# Exercise brief:
Please repeat only the stretch of records running from the first line through the line that contains "handle_fork_admitted | done].".

═══

(** ** The fork handler on the maps *)

Lemma handle_fork_cases k ctx w :
  (handle_fork k ctx w
   = Some (0, set_monitored_pids (<[fork_child ctx := 1]> (monitored_pids w)) w)
   ∧ scheduler_name (bpf_get_current_comm k)
   ∧ admits (monitored_pids w) (fork_child ctx))
  ∨ handle_fork k ctx w = Some (0, w).
Proof.
  destruct (name_filter (bpf_get_current_comm k)) eqn:Hf.
  - apply name_filter_spec in Hf.
    destruct (admits_dec (monitored_pids w) (fork_child ctx)) as [Ha|Ha].
    + left. split; [by apply handle_fork_admitted | done].
    + right. by apply handle_fork_refused.
  - right. apply handle_fork_no_match. intros Hn.
    apply name_filter_spec in Hn. congruence.
Qed.

(** X4. Whatever the name and the state of the map, the fork handler
    writes nothing to the channel, leaves the entry of every other pid as it
    was and never removes an entry: the only key it can touch is the child's
    pid. *)
Theorem fork_touches_only_the_child k ctx w :
  ∃ w',
    handle_fork k ctx w = Some (0, w')
    ∧ events w' = events w
    ∧ (∀ p, p ≠ to_u32 (trace_event_raw_sched_process_fork.child_pid ctx) →
            monitored_pids w' !! p = monitored_pids w !! p)
    ∧ (∀ p, is_Some (monitored_pids w !! p) → is_Some (monitored_pids w' !! p))
    ∧ (size (monitored_pids w) ≤ size (monitored_pids w') ≤ S (size (monitored_pids w)))%nat.
Proof.
  fold (fork_child ctx).
  destruct (handle_fork_cases k ctx w) as [(-> & _ & _) | ->]; eexists; (split; [done|]).
  - unfold set_monitored_pids. cbn [events monitored_pids].
    split; [done|]. split; [intros p Hp; by rewrite lookup_insert_ne|]. split.
    + intros p Hp. apply lookup_insert_is_Some.
      destruct (decide (fork_child ctx = p)); [by left | by right].
    + destruct (monitored_pids w !! fork_child ctx) as [v|] eqn:Hk.
      * rewrite map_size_insert_Some by (rewrite Hk; by eexists). lia.
      * rewrite map_size_insert_None by done. lia.
  - repeat split; try done; lia.
Qed.

(** X5. The fork handler is idempotent: running it again with the same
    caller and child on the maps it produced changes nothing, so a child
    enrolled twice still holds one entry. *)
Theorem fork_idempotent k ctx w :
  ∃ w',
    handle_fork k ctx w = Some (0, w')
    ∧ handle_fork k ctx w' = Some (0, w').
Proof.
  destruct (handle_fork_cases k ctx w) as [(Hrun & Hn & Ha)|Hrun];
    eexists; (split; [exact Hrun|]); [|done].
  rewrite handle_fork_admitted.
  - unfold set_monitored_pids. cbn [events monitored_pids].
    by rewrite insert_insert_eq.
  - done.
  - left. unfold set_monitored_pids. cbn [monitored_pids].
    rewrite lookup_insert_eq. by eexists.
Qed.

(** X6. Insert and delete are inverse on the tracking map: a matching fork
    of a pid that is not yet tracked and that the map has room for, followed
    by the exit of that pid, leaves the tracking map exactly as it was and
    puts at most the one record of that exit on the channel. *)
Theorem fork_then_exit_restores_map kf ctxf ke ctxe w :
  scheduler_name (bpf_get_current_comm kf) →
  monitored_pids w !! to_u32 (trace_event_raw_sched_process_fork.child_pid ctxf) = None →
  Z.of_nat (size (monitored_pids w)) < max_entries →
  exit_pid ke = to_u32 (trace_event_raw_sched_process_fork.child_pid ctxf) →
  ∃ w1 w2,
    handle_fork kf ctxf w = Some (0, w1)
    ∧ handle_exit ke ctxe w1 = Some (0, w2)
    ∧ monitored_pids w2 = monitored_pids w
    ∧ ((perf_room ke = true ∧ ∃ e, events w2 = events w ++ [e]
                                   ∧ event.pid e = exit_pid ke)
       ∨ (perf_room ke = false ∧ events w2 = events w)).
Proof.
  fold (fork_child ctxf). intros Hn Habsent Hroom Hpid.
  eexists _, _. split; [apply handle_fork_admitted; [done | by right]|].
  split.
  { apply handle_exit_hit. unfold set_monitored_pids. cbn [monitored_pids].
    rewrite Hpid, lookup_insert_eq. by eexists. }
  unfold after_exit, set_monitored_pids. cbn [monitored_pids events].
  split.
  - rewrite Hpid, delete_insert_eq. by apply delete_id.
  - destruct (perf_room ke); [left|right]; (split; [done|]); [|done].
    by eexists.
Qed.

═══

# Answer section:
(** ** The fork handler on the maps *)

Lemma handle_fork_cases k ctx w :
  (handle_fork k ctx w
   = Some (0, set_monitored_pids (<[fork_child ctx := 1]> (monitored_pids w)) w)
   ∧ scheduler_name (bpf_get_current_comm k)
   ∧ admits (monitored_pids w) (fork_child ctx))
  ∨ handle_fork k ctx w = Some (0, w).
Proof.
  destruct (name_filter (bpf_get_current_comm k)) eqn:Hf.
  - apply name_filter_spec in Hf.
    destruct (admits_dec (monitored_pids w) (fork_child ctx)) as [Ha|Ha].
    + left. split; [by apply handle_fork_admitted | done].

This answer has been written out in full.